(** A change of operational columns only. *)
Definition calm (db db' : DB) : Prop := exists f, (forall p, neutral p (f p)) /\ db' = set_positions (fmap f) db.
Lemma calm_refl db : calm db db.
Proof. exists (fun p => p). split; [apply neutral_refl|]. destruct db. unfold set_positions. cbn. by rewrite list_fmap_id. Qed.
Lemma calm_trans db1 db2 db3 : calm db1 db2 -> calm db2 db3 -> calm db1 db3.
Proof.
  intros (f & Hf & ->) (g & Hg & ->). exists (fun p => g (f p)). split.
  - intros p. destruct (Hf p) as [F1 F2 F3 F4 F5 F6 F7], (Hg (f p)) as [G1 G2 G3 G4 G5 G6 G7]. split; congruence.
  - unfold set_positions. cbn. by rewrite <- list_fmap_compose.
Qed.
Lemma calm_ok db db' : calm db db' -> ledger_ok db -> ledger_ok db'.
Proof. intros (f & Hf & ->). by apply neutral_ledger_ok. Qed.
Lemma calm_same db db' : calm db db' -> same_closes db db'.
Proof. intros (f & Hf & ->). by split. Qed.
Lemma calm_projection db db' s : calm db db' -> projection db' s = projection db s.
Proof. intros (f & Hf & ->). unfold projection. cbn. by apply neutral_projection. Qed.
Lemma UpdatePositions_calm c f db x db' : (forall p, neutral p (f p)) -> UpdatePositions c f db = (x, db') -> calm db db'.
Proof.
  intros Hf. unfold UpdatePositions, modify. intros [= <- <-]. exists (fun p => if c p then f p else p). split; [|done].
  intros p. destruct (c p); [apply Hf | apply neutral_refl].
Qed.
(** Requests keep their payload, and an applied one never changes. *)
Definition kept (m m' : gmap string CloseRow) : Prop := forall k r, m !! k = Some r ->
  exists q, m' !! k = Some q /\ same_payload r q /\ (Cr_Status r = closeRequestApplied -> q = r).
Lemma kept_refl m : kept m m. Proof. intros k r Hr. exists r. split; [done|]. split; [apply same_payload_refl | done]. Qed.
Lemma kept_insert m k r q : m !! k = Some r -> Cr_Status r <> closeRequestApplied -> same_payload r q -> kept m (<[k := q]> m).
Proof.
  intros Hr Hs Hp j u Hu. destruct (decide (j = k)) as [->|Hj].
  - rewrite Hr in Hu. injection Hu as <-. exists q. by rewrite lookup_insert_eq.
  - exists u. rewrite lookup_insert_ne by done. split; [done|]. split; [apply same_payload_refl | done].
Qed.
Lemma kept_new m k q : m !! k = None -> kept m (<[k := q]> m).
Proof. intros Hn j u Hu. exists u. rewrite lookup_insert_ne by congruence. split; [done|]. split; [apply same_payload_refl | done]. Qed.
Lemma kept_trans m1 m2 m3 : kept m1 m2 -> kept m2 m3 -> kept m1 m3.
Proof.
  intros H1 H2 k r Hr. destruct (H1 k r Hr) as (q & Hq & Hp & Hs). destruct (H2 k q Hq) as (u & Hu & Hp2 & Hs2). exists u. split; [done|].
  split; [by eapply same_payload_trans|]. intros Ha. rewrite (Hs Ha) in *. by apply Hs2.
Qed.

**THE TASK:** Using the data above, reproduce exactly the lines from the line that contains "- intros p." through the line that contains "Proof. intros (f & Hf & ->). unfold", including both.

**EXERCISE OUTPUT:**
  - intros p. destruct (Hf p) as [F1 F2 F3 F4 F5 F6 F7], (Hg (f p)) as [G1 G2 G3 G4 G5 G6 G7]. split; congruence.
  - unfold set_positions. cbn. by rewrite <- list_fmap_compose.
Qed.
Lemma calm_ok db db' : calm db db' -> ledger_ok db -> ledger_ok db'.
Proof. intros (f & Hf & ->). by apply neutral_ledger_ok. Qed.
Lemma calm_same db db' : calm db db' -> same_closes db db'.
Proof. intros (f & Hf & ->). by split. Qed.
Lemma calm_projection db db' s : calm db db' -> projection db' s = projection db s.
Proof. intros (f & Hf & ->). unfold projection. cbn. by apply neutral_projection. Qed.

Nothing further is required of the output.